For his original crime, George Dixon, 39, was sentenced to 17 years for the New Year's Day killing of Ashley Cochrane, 29, in 2018, who was found dead with multiple injuries after a gang had tortured the complete stranger for his PIN code in Middlesbrough. Cochrane had every rib broken, and many bones in his face were crushed. Dixon was found guilty of manslaughter and received a 17-year sentence. At Dixon's trial, his solicitor said Dixon hopes to "live a better life when he is released".
However, despite only arriving in HMP Durham in November of 2018, Dixon attacked a younger inmate, putting him in hospital almost immediately. An inmate told VICE, "Dixon would walk up the landing, thinking he could bully the younger inmates. He shoved past one, an 18-year-old, and said, 'Watch where you're fucking going.' The younger inmate said nothing, but Dixon then kicked and punched him to the floor and stamped on his head on the corridor."
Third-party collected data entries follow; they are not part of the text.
(* ===== verification/App.v ===== *)
(** * App: what FastAPI does around the two handlers

    Lines 12-16 of [src/routers/study_router.py] are what the framework
    runs before a handler: the [APIRouter] with its two routes (lines
    12, 18, 43), the dependency [bearer_scheme = HTTPBearer()] (line
    13) and the body model [StudyTimeRequest] (lines 15-16).  For a
    request, FastAPI (on Starlette) picks the route by path and method
    (405 when only the path matches, 404 or a slash redirect
    otherwise), decodes a JSON body (422 if it is not JSON), solves the
    dependencies in parameter order ([HTTPBearer] answers a missing or
    non-Bearer [Authorization] header itself), validates the body
    against [StudyTimeRequest] (422), then calls the handler, and turns
    an exception that leaves it into a response ([HTTPException] with
    its code, anything else 500).  [app] is that pipeline, composed
    with [StudyRouter]'s handlers.  The status [HTTPBearer] answers is
    a parameter [bearer_status]: 403 in the FastAPI releases this
    router was written for, 401 in later ones.  pydantic's lax [int]
    coercion is an interface [IntValidator] whose laws are the cases
    every pydantic release agrees on. *)

From S2P Require Import Prelude PyDate DateText Auth Store StudyRouter.
From stdpp Require Import gmap.
From Stdlib Require Import Ascii.
Import PyDate DateText Auth Store StudyRouter.

Open Scope Z_scope.
Open Scope py_scope.

Module App.

(** ** Data of the HTTP layer *)

(** JSON values as Python's [json] module decodes them: an integer
    literal is an [int], a literal with a fraction or an exponent a
    finite [float], here [mant * 2 ^ exp]; objects keep their pairs in
    the order of the text.  No proof inducts on JSON values. *)
#[local] Unset Elimination Schemes.
Inductive json :=
| JNull
| JBool (b : bool)
| JInt (z : Z)
| JFloat (mant exp : Z)
| JStr (s : string)
| JArr (xs : list json)
| JObj (kvs : list (string * json)).
#[local] Set Elimination Schemes.

(** The body as FastAPI reads it: empty, bytes that do not decode as
    JSON, or a decoded value. *)
Inductive body_in := NoBody | BadJSON | JSONBody (j : json).

(** An ASGI request: header names arrive lower-cased (ASGI requires
    it), in the order sent. *)
Record request := mkRequest {
  method : string; path : string;
  headers : list (string * string); query : list (string * string);
  body : body_in }.

Inductive payload :=
| PAdd (r : AddResponse)
| PWeek (r : WeekResponse)
| PDetail (detail : string)
| PValidationError.

Record response := mkResponse { status : Z; payload_of : payload }.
A Ministry of Justice spokesperson admitted the assault had taken place. "Staff at Durham quickly resolved a prisoner-on-prisoner assault on the 20th of April. One prisoner was treated in the prison's healthcare unit and the perpetrator was placed on report."
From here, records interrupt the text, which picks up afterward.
Definition count_gets (ops : list op) : Z :=
  Z.of_nat (length (filter (λ o, is_get o = true) ops)).

Definition count_sets (ops : list op) : Z :=
  Z.of_nat (length (filter (λ o, is_set o = true) ops)).

End CacheApi.

(** ** The rest of [tasks.py]: transitions, timestamps, the example tasks *)

Module TasksApi.
Import Tasks.

(** One change of a task manager in use: a task is created under a fresh
    id, a creation fails at its scheduling step, the event loop runs a
    registered task for a turn, or a task is cancelled. *)
Inductive transition : TaskManager → TaskManager → Prop :=
  | tr_create m task_id name func now :
      tasks m !! task_id = None →
      transition m (create_task task_id name func now m).2
  | tr_create_raises m task_id name func now e :
      tasks m !! task_id = None →
      transition m (create_task_with (Raised e) task_id name func now m).2
  | tr_step m task_id t_start t_end o m' :
      run_step task_id t_start t_end m = Some (o, m') →
      transition m m'
  | tr_cancel m task_id now b m' :
      cancel_task task_id now m = Ok (b, m') →
      transition m m'.

(** The fields of a record that no operation assigns after creation. *)
Definition same_identity (t t' : Task) : Prop :=
  id t' = id t ∧ name t' = name t ∧ created_at t' = created_at t.

(** How the timestamps of a record go with its status. *)
Definition record_times_ok (t : Task) : Prop :=
  match status t with
  | PENDING => started_at t = None ∧ completed_at t = None
  | RUNNING => is_Some (started_at t) ∧ completed_at t = None
  | COMPLETED | FAILED => is_Some (started_at t) ∧ is_Some (completed_at t)
  end.

(** What holds of every record of a manager in use: it is filed under its
    own id, its timestamps go with its status, and while it is PENDING
    either nothing is registered for it (its creation failed at the
    scheduling step) or its coroutine is registered, has not started and
    has no cancellation pending. *)
Definition lifecycle_ok (m : TaskManager) : Prop :=
  ∀ k t, tasks m !! k = Some t →
    id t = k ∧
    record_times_ok t ∧
    (status t = PENDING →
     running_tasks m !! k = None ∨
     ∃ func, running_tasks m !! k = Some (mkHandle (NotStarted func) false)).

(** [n] times [await asyncio.sleep(...)], then [rest]. A sleep that is
    cancelled lets the [CancelledError] pass. *)
Fixpoint sleeps (n : nat) (rest : Work) : Work :=
  match n with
  | O => rest
  | S n' => Await (sleeps n' rest) (Raise CancelledError)
  end.

(** [generate_rfp_report_task(rfp_id, session_id)]: ten sleeps of one
    second, then the report record. [stamp] is
    [datetime.utcnow().isoformat()]. *)
Definition generate_rfp_report_task (rfp_id session_id stamp : string)
  : Work :=
  sleeps 10
    (Return (VDict
       [("rfp_id", VStr rfp_id);
        ("session_id", VStr session_id);
        ("report_path",
         VStr ("data/reports/" +:+ session_id +:+ "_" +:+ rfp_id +:+ ".pdf"));
        ("generated_at", VStr stamp)])).

(** [send_notification_task(user_email, message)] *)
Definition send_notification_task (user_email message stamp : string)
  : Work :=
  sleeps 1
    (Return (VDict
       [("email", VStr user_email);
        ("message", VStr message);
        ("sent_at", VStr stamp)])).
Dixon was only given a prison caution for this assault and, when the victim returned, was still roaming the wing unattended and still able to reach his victim, a breach of prison guidelines. As Dixon had no history of assaults which actually took place in the prison, he was not eligible for the Challenge Support and Intervention Plans (CSIP), which might move him from the wing.
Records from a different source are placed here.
(** * RajMusic: stream resolution, playback control and queue navigation

    A shallow embedding of the player logic of the RajMusic client.

    The repository holds two variants of the application component and of
    its music service:

    - the id-keyed variant ([AudiusService], [AudiusApp]): tracks come from
      the Audius API, the stream URL is built from the track id, and an
      effect resolves it whenever the current song changes;
    - the title/artist-keyed variant ([PipedService], [PipedApp]): tracks
      come from the iTunes search API with a preview URL, the full stream is
      looked up on a pool of Piped instances inside [handlePlaySong], and a
      preview fallback exists.

    React state is modelled by explicit state passing: a component's
    [useState] cells are the fields of a record, a handler is a function on
    that record, and the part of an [async] handler that runs after an
    [await] is a transition of its own, taking the values the handler had
    captured before suspending.  A handler is evaluated on the state of the
    render that created it: the values it reads are those of the record it
    is applied to.  The listeners of the audio element are created by an
    effect that does not run after every render: the [isPlaying] they read
    is that of the render that registered them, and is carried next to the
    state ([PipedListeners], [AudiusListeners]).  The network and
    [Math.random] are inputs. *)

From Stdlib Require Import ZArith Lia.
From stdpp Require Import base tactics option list strings numbers pretty.

Open Scope string_scope.
Open Scope list_scope.

(** ** JavaScript values the handlers compute with *)

Module Js.

(** Truthiness of a string: every string except the empty one. *)
Definition truthy (s : string) : bool := negb (String.eqb s "").

(** Truthiness of an optional string field ([undefined] is falsy). *)
Definition truthy_opt (o : option string) : bool :=
  match o with
  | Some s => truthy s
  | None => false
  end.

(** [a % b] on integers: the sign follows the dividend, and a zero divisor
    gives [NaN], which is [None] here. *)
Definition rem (a b : Z) : option Z :=
  if (b =? 0)%Z then None else Some (Z.rem a b).

(** [arr[i]] for a number [i]: [NaN], a negative index and an index past
    the end all read [undefined]. *)
Definition index {A} (arr : list A) (i : option Z) : option A :=
  match i with
  | None => None
  | Some z => if (z <? 0)%Z then None else arr !! Z.to_nat z
  end.

(** [arr.findIndex(p)]: the first position whose element satisfies [p],
    or [-1]. *)
Fixpoint findIndex {A} (p : A → bool) (arr : list A) : Z :=
  match arr with
  | [] => -1
  | x :: rest =>
      if p x then 0
      else let k := findIndex p rest in
           if (k <? 0)%Z then -1 else (k + 1)
  end%Z.

(** [arr.find(p)]. *)
Fixpoint find {A} (p : A → bool) (arr : list A) : option A :=
  match arr with
  | [] => None
  | x :: rest => if p x then Some x else find p rest
  end.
Such overcrowding and an increased threat of violence is also greatly affecting inmate mental health. Furthermore, prisoner sexual assaults have trebled since 2010 and there were 92 self-inflicted deaths in 2018, up from 72 in 2017.
Kerry Daynes, an author and forensic psychologist in Britain's prisons, says suicide rates, self-harm and violence in prisons all go up as spending goes down: "Over 70 percent of inmates will suffer significant mental health problems while inside. Prisoners are an 'out of sight, out of mind' group, and the myth of cushy, holiday-camp British jails is still the stuff of tabloid headlines. When prisons are pressured and punitive rather than rehabilitative, they create more of the very problems they were designed to tackle – post jail-term reoffending rates are at an all-time high."
A decade of aggressive government austerity is costing lives, increasing the number of assaults and ruining the chances of prisoner rehabilitation. Sarah Arnold, Senior Economist at the New Economics Foundation, says, "Prisons are in a bad way. Recent stats from the government on prison performance confirms this – 62 percent of prisons are overcrowded, while 14 percent were recently rated as having performance of serious concern, the highest proportion since ratings began."
Justice Select Committee Chair MP Bob Neill said in a national prison study released in April that austerity is failing our prisons. "We need to rip up the rulebook that puts arbitrary targets ahead of real lives. The government has been focusing on bringing down the deficit at the expense of society and our environment, and we are starting to see some of the worst impacts in rising knife crime, homelessness and declining life expectancy."